Saved entries
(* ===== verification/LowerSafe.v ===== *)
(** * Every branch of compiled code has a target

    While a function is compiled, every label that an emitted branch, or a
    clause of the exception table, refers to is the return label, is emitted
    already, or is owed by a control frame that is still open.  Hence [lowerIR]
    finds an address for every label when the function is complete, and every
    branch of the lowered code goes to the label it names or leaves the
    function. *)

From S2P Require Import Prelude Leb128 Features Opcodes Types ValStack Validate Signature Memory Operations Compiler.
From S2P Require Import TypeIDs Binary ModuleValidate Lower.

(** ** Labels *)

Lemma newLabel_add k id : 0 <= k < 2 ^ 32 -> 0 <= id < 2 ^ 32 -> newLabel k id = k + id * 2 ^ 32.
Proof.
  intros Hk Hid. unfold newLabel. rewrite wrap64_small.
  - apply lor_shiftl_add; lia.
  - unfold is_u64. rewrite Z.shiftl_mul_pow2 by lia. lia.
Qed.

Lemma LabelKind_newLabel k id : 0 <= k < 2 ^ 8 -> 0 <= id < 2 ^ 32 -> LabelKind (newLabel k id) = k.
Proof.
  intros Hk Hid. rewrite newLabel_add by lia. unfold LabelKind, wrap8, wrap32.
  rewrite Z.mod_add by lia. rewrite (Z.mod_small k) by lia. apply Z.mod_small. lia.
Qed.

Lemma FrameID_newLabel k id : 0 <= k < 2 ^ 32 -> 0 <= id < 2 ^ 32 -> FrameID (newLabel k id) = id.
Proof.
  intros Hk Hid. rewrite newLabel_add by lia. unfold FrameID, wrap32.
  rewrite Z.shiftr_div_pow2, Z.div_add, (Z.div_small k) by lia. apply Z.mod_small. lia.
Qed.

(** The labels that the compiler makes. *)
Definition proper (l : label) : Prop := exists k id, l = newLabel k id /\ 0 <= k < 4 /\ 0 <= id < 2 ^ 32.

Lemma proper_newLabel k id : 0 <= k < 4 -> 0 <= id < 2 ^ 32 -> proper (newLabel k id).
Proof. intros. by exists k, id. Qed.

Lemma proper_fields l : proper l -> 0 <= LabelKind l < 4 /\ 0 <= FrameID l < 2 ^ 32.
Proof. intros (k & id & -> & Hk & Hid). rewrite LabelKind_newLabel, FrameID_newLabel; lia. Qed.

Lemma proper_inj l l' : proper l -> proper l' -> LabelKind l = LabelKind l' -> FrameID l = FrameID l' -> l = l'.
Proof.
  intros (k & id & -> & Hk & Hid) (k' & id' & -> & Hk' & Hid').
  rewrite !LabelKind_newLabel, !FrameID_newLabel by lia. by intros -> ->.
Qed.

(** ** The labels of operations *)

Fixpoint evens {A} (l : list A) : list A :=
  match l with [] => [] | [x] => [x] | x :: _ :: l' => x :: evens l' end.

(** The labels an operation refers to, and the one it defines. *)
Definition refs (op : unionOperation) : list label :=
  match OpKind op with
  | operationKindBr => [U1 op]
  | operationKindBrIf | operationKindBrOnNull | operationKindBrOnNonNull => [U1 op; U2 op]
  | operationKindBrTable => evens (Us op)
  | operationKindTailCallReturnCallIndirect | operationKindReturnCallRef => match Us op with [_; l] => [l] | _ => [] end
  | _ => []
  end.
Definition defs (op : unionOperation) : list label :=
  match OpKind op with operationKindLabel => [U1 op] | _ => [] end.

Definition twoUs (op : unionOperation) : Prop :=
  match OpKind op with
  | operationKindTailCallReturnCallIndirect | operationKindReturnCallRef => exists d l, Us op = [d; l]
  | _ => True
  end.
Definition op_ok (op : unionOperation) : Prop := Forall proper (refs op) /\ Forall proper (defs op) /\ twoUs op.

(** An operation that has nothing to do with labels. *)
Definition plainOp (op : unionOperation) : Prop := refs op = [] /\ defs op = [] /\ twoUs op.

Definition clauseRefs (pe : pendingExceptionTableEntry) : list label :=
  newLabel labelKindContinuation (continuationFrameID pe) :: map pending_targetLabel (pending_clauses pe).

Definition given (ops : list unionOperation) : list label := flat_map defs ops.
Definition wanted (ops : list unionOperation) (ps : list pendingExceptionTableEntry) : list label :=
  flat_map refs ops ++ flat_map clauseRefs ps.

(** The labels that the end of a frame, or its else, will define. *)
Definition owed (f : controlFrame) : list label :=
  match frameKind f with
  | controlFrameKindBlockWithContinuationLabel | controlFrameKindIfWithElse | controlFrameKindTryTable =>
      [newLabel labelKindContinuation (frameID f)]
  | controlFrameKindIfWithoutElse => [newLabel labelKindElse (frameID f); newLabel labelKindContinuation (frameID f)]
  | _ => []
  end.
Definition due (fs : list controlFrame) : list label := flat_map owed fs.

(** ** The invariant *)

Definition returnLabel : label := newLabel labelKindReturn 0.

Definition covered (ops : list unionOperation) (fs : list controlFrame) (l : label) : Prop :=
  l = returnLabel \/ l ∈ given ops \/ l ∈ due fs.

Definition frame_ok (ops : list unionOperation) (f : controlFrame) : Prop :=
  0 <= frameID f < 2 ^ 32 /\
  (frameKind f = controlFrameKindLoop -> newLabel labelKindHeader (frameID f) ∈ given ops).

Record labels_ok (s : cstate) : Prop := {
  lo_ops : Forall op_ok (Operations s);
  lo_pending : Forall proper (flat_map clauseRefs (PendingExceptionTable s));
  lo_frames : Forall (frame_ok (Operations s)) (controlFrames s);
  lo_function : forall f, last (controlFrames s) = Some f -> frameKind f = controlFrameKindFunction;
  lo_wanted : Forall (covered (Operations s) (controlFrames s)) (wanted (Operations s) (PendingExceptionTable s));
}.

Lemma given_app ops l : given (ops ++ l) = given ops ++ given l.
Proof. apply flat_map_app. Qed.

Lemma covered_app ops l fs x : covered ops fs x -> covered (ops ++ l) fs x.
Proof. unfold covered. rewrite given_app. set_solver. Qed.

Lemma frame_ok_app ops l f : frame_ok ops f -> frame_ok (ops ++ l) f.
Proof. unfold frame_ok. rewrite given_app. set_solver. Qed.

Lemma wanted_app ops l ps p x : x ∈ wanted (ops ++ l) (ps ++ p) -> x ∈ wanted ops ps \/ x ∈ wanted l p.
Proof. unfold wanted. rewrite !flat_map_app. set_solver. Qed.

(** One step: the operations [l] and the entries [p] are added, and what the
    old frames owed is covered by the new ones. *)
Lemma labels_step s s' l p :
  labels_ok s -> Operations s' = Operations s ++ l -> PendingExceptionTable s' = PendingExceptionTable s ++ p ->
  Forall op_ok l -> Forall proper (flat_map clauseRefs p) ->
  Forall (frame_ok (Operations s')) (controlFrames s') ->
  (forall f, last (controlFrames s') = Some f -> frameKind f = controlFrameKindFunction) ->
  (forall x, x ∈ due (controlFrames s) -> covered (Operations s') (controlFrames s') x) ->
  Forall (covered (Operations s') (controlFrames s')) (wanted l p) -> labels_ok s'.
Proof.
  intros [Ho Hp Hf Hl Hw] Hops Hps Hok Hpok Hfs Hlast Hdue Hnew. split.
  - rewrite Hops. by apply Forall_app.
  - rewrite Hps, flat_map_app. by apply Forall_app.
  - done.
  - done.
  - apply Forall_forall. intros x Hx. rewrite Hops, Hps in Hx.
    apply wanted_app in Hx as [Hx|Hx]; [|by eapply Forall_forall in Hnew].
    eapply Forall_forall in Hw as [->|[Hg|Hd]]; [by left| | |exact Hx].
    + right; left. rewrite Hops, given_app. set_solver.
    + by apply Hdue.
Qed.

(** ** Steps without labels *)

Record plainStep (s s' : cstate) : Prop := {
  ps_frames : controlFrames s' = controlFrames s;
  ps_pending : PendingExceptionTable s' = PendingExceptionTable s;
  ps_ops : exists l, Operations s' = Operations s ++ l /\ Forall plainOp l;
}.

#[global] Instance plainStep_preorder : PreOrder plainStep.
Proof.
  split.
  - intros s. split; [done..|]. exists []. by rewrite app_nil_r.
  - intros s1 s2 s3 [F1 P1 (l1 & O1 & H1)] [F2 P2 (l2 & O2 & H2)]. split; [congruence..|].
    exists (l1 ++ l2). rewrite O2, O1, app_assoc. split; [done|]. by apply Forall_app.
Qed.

- **WHAT THE TASK ASKS**
Output nothing but the lines from the one that contains "- intros s." through the final line of the entries above, exactly as they appear.

- **RESPONSE TO THIS EXERCISE**
  - intros s. split; [done..|]. exists []. by rewrite app_nil_r.
  - intros s1 s2 s3 [F1 P1 (l1 & O1 & H1)] [F2 P2 (l2 & O2 & H2)]. split; [congruence..|].
    exists (l1 ++ l2). rewrite O2, O1, app_assoc. split; [done|]. by apply Forall_app.
Qed.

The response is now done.